Please quote exactly the lines below from the line containing "inversion Hok as" to the line containing "NaN, and whose", both lines included, and nothing else.

### Materials provided

● ● ● ● ●

Lemma geb_to_Q (a b : number) (p q : Q) :
  Num.to_Q a = Some p -> Num.to_Q b = Some q ->
  (Num.geb a b = true <-> (q <= p)%Q).
Proof.
  intros Ha Hb.
  destruct a as [x|x|], b as [y|y|]; simpl in Ha, Hb; try discriminate;
    injection Ha as <-; injection Hb as <-;
    try (unfold Num.geb; simpl; apply Qle_bool_iff).
  simpl. rewrite Z.leb_le, Zle_Qle. tauto.
Qed.

Lemma ltb_to_Q (a b : number) (p q : Q) :
  Num.to_Q a = Some p -> Num.to_Q b = Some q ->
  (Num.ltb a b = true <-> (p < q)%Q).
Proof.
  intros Ha Hb.
  assert (Hneg : forall u v : Q, negb (Qle_bool v u) = true <-> (u < v)%Q).
  { intros u v. rewrite negb_true_iff. split.
    - intros H. apply Qnot_le_lt. intros Hle.
      apply Qle_bool_iff in Hle. congruence.
    - intros H. destruct (Qle_bool v u) eqn:E; [|reflexivity].
      apply Qle_bool_iff in E. exfalso. exact (Qlt_not_le _ _ H E). }
  destruct a as [x|x|], b as [y|y|]; simpl in Ha, Hb; try discriminate;
    injection Ha as <-; injection Hb as <-;
    try (unfold Num.ltb; simpl; apply Hneg).
  simpl. rewrite Z.ltb_lt, Zlt_Qlt. tauto.
Qed.

(** The integer part of a number that is not NaN, and what is left. *)
Lemma floor_and_rest (a : number) (p : Q) :
  Num.to_Q a = Some p ->
  Num.floor a = Int (Qfloor p)
  /\ Num.geb (Num.sub a (Int (Qfloor p))) (Int 0) = true
  /\ Num.ltb (Num.sub a (Int (Qfloor p))) (Int 1) = true.
Proof.
  intros Ha.
  assert (Hrest : exists r, Num.to_Q (Num.sub a (Int (Qfloor p))) = Some r
                            /\ (r == p - inject_Z (Qfloor p))%Q).
  { destruct a as [x|x|]; simpl in Ha; try discriminate; injection Ha as <-.
    - rewrite Qfloor_Z. simpl. exists (inject_Z (x - x)). split; [reflexivity|].
      rewrite Z.sub_diag. unfold Qminus. rewrite Qplus_opp_r. reflexivity.
    - unfold Num.sub, Num.lift2. simpl. apply to_Q_of_Q. }
  destruct Hrest as (r & Hr & Er).
  split; [|split].
  - destruct a as [x|x|]; simpl in Ha; try discriminate; injection Ha as <-.
    + rewrite Qfloor_Z. reflexivity.
    + reflexivity.
  - apply (geb_to_Q _ (Int 0) r 0 Hr eq_refl). rewrite Er.
    rewrite <- (Qplus_opp_r (inject_Z (Qfloor p))).
    apply Qplus_le_compat; [apply Qfloor_le | apply Qle_refl].
  - apply (ltb_to_Q _ (Int 1) r 1 Hr eq_refl). rewrite Er.
    pose proof (Qlt_floor p) as H. rewrite inject_Z_plus in H.
    apply (Qplus_lt_l _ _ (inject_Z (Qfloor p))).
    unfold Qminus. rewrite <- Qplus_assoc, (Qplus_comm (- _)), Qplus_opp_r.
    rewrite Qplus_0_r, Qplus_comm. exact H.
Qed.

(** ** The batching tick on a placed simulation *)

Lemma steps_placed (n : nat) (m : AntSim.t) :
  placed m ->
  exists m' : AntSim.t, steps n m = Returned m' /\ placed m'.
Proof.
  revert m. induction n as [|n IH]; intros m Hm.
  - exists m. auto.
  - destruct (step_placed m Hm) as (m1 & Hstep & Hm1 & _).
    destruct (IH m1 Hm1) as (m2 & Hsteps & Hm2).
    exists m2. simpl. rewrite Hstep. auto.
Qed.

(** While the simulation is placed and not paused, a tick adds
    [stepsPerSecond * 50 / 1000] to the accumulator, runs [step] as many
    times as the integer part of the sum, and keeps the rest, which lies
    in [0, 1); while paused it changes nothing; resuming from the pause
    and moving the slider set the accumulator to 0. *)
Lemma batch_tick_placed :
  (forall (s : session) (qa qr : Q),
      paused s = false -> placed (sim s) ->
      Num.to_Q (stepAccumulator s) = Some qa ->
      Num.to_Q (stepsPerSecond s) = Some qr ->
      (0 <= qa)%Q -> (0 <= qr)%Q ->
      exists (total : Q) (m : AntSim.t) (rest : number),
        (total == qa + qr * 50 / 1000)%Q
        /\ 0 <= Qfloor total
        /\ steps (Z.to_nat (Qfloor total)) (sim s) = Returned m
        /\ placed m
        /\ batch_tick s
           = Returned (mkSession m false (stepsPerSecond s) rest)
        /\ (exists r : Q,
              Num.to_Q rest = Some r
              /\ (r == total - inject_Z (Qfloor total))%Q)
        /\ Num.geb rest (Int 0) = true
        /\ Num.ltb rest (Int 1) = true)
  /\ (forall s : session, paused s = true -> batch_tick s = Returned s)
  /\ (forall s : session,
        paused s = true ->
        paused (pause_pressed s) = false
        /\ stepAccumulator (pause_pressed s) = Int 0)
  /\ (forall (sliderToSpeed : number -> number) (s : session) (v : number),
        stepsPerSecond (slider_input sliderToSpeed s v) = sliderToSpeed v
        /\ stepAccumulator (slider_input sliderToSpeed s v) = Int 0).
Proof.
  split; [|split; [|split]].
  - intros s qa qr Hp Hsim Ha Hr Hqa Hqr.
    destruct (to_Q_mul _ (Int 50) qr 50 Hr eq_refl) as (q1 & H1 & E1).
    destruct (to_Q_div _ (Int 1000) q1 1000 H1 eq_refl) as (q2 & H2 & E2);
      [discriminate|].
    destruct (to_Q_add _ _ qa q2 Ha H2) as (total & Ht & Et).
    destruct (floor_and_rest _ total Ht) as (Hfloor & Hge & Hlt).
    assert (Htot : (total == qa + qr * 50 / 1000)%Q)
      by (rewrite Et, E2, E1; reflexivity).
    assert (Hnonneg : (0 <= total)%Q).
    { rewrite Htot.
      rewrite <- (Qplus_0_r 0). apply Qplus_le_compat; [assumption|].
      apply Qle_shift_div_l; [reflexivity|]. rewrite Qmult_0_l.
      apply Qmult_le_0_compat; [assumption | discriminate]. }
    assert (Hfl : 0 <= Qfloor total).
    { change 0 with (Qfloor 0). apply Qfloor_resp_le. assumption. }
    destruct (steps_placed (Z.to_nat (Qfloor total)) (sim s) Hsim)
      as (m & Hsteps & Hm).
    exists total, m, (Num.sub (Num.add (stepAccumulator s)
                        (Num.div (Num.mul (stepsPerSecond s) batchInterval)
                           (Int 1000))) (Int (Qfloor total))).
    split; [exact Htot|]. split; [exact Hfl|]. split; [exact Hsteps|].
    split; [exact Hm|]. split.
    { unfold batch_tick. rewrite Hp. unfold batchInterval.
      rewrite Hfloor. cbn [rounds]. rewrite Hsteps. reflexivity. }
    split; [|split; assumption].
    unfold batchInterval.
    destruct (Num.add (stepAccumulator s)
                (Num.div (Num.mul (stepsPerSecond s) (Int 50)) (Int 1000)))
      as [x|x|]; simpl in Ht; try discriminate; injection Ht as <-.
    + rewrite Qfloor_Z. simpl. exists (inject_Z (x - x)).
      split; [reflexivity|].
      rewrite Z.sub_diag. unfold Qminus. rewrite Qplus_opp_r. reflexivity.
    + unfold Num.sub, Num.lift2. simpl. apply to_Q_of_Q.
  - intros s Hp. unfold batch_tick. rewrite Hp. reflexivity.
  - intros s Hp. unfold pause_pressed. rewrite Hp. simpl. auto.
  - intros f s v. split; reflexivity.
Qed.

(** ** Where placed simulations come from *)

(** A simulation built for a window of at least one cell is placed. *)
Lemma constructor_placed (cfg : AntConfig) (width height gridSize : Z) :
  0 < gridSize -> gridSize <= width -> gridSize <= height ->
  exists this : AntSim.t,
    AntSim.constructor cfg width height gridSize = Ok this
    /\ placed this
    /\ AntSim.ants this = []
    /\ AntSim.rows this = height / gridSize
    /\ AntSim.cols this = width / gridSize.
Proof.
  intros Hg Hw Hh.
  assert (Hr : 0 < height / gridSize) by (apply Z.div_str_pos; lia).
  assert (Hc : 0 < width / gridSize) by (apply Z.div_str_pos; lia).
  unfold AntSim.constructor, AntSim.setConfig, new_grid.
  cbn [AntSim.height AntSim.width AntSim.gridSize].
  destruct (height / gridSize <=? 0) eqn:E1; [apply Z.leb_le in E1; lia|].
  destruct (width / gridSize <? 0) eqn:E2; [apply Z.ltb_lt in E2; lia|].
  eexists. split; [reflexivity|].
  unfold placed. cbn [AntSim.rows AntSim.cols AntSim.grid AntSim.ants].
  rewrite repeat_length. repeat split; auto.
Qed.

(** An automaton added on a row of the grid keeps the simulation placed. *)
Lemma addAnt_placed (this : AntSim.t) (x y : Z) (cfg : option AntConfig) :
  placed this -> 0 <= x -> 0 <= y < AntSim.rows this ->
  placed (AntSim.addAnt this (Int x) (Int y) cfg).
Proof.
  intros (Hr & Hc & Hlen & Hall) Hx Hy.
  unfold placed, AntSim.addAnt.
  cbn [AntSim.rows AntSim.cols AntSim.grid AntSim.ants].
  repeat split; auto.
  apply Forall_app. split; [assumption|].
  constructor; [|constructor].
  exists x, y. cbn [Ant.constructor Ant.x Ant.y]. auto.
Qed.

(** ** Which configurations JSON text can hold *)

Lemma eqb_NaN_r (a : number) : Num.eqb a NaN = false.
Proof. destruct a; reflexivity. Qed.

Lemma mul_NaN_r (a : number) : Num.mul a NaN = NaN.
Proof. destruct a; reflexivity. Qed.

(** What an accepted candidate holds, whatever its [colors]. *)
Lemma validate_entries (tn : value -> number) (v : value) :
  validateAntConfig tn v = Ok tt ->
  is_record v
  /\ exists ts : list value,
       field v "transitions" = VArr ts
       /\ Num.eqb (Int (Z.of_nat (List.length ts))) (expected_count tn v) = true
       /\ Forall (entry_ok tn v) ts.
Proof.
  destruct (negb (truthy v) || negb (jstype_eqb (typeof v) TObject)) eqn:E0.
  { unfold validateAntConfig. rewrite E0. discriminate. }
  apply record_check in E0. rewrite (validate_record tn v E0).
  destruct (negb (truthy (field v "name")) || _);
    cbn [throw_if bind]; [discriminate|].
  destruct (negb (is_number (field v "colors")) || _);
    cbn [throw_if bind]; [discriminate|].
  destruct (field v "transitions") as [| |b|n|s|fs|ts] eqn:ET;
    cbn [isArray negb throw_if bind]; try discriminate.
  cbn [get String.eqb Ascii.eqb Bool.eqb bind ToNumber].
  destruct (Num.eqb _ _) eqn:EQ; cbn [negb throw_if bind]; [|discriminate].
  intros H. apply validate_transitions_ok in H.
  split; [assumption|]. exists ts. auto.
Qed.

Lemma transitions_representable (tn : value -> number) (v : value)
  (l : list transition) :
  Forall (fun t => newColor t <> NaN /\ nextState t <> NaN) l ->
  Forall (entry_ok tn v) (map transition_value l) ->
  map json_image (map transition_value l) = map transition_value l.
Proof.
  induction l as [|t l IH]; intros Hall Hok; [reflexivity|].
  inversion Hall as [|? ? (Hn & Hx) Hall']; subst.
  inversion Hok as [|? ? (_ & _ & (k & Hk & Hturn) & _) Hok']; subst.
  cbn [map]. rewrite (IH Hall' Hok'). f_equal.
  assert (Ht : turn t <> NaN).
  { unfold field in Hk. cbn in Hk. injection Hk as <-.
    intros E. rewrite E in Hturn. destruct Hturn; discriminate. }
  unfold transition_value.
  destruct (newColor t), (turn t), (nextState t);
    try contradiction; reflexivity.
Qed.

(** A validated configuration whose [newColor]s and [nextState]s are not
    NaN, and whose [states] JSON text can hold, is representable: its
    [colors] and its [turn]s cannot be NaN. *)
Lemma config_value_representable (tn : value -> number) (c : AntConfig) :
  validateAntConfig tn (config_value c) = Ok tt ->
  json_representable (states c) ->
  Forall (fun t => newColor t <> NaN /\ nextState t <> NaN) (transitions c) ->
  json_representable (config_value c).
Proof.
  intros Hv Hs Hall.
  destruct (field_config_value c) as (Fc & Fs & Ft).
  destruct (validate_entries tn _ Hv) as (_ & ts & Hts & Hlen & Hok).
  rewrite Ft in Hts. injection Hts as <-.
  assert (Hcol : colors c <> NaN).
  { intros E. unfold expected_count in Hlen. rewrite Fc, E in Hlen.
    cbn [ToNumber] in Hlen.
    replace (Num.add NaN (Int 1)) with NaN in Hlen by reflexivity.
    rewrite mul_NaN_r, eqb_NaN_r in Hlen. discriminate. }
  pose proof (transitions_representable tn _ _ Hall Hok) as Hentries.
  unfold json_representable, config_value in *.
  cbn [json_image]. rewrite Hentries.
  destruct (states c) eqn:Es; try discriminate;
    rewrite ?Hs; destruct (colors c); try contradiction; reflexivity.
Qed.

● ● ● ● ●

### Answer section
  inversion Hok as [|? ? (_ & _ & (k & Hk & Hturn) & _) Hok']; subst.
  cbn [map]. rewrite (IH Hall' Hok'). f_equal.
  assert (Ht : turn t <> NaN).
  { unfold field in Hk. cbn in Hk. injection Hk as <-.
    intros E. rewrite E in Hturn. destruct Hturn; discriminate. }
  unfold transition_value.
  destruct (newColor t), (turn t), (nextState t);
    try contradiction; reflexivity.
Qed.

(** A validated configuration whose [newColor]s and [nextState]s are not
    NaN, and whose [states] JSON text can hold, is representable: its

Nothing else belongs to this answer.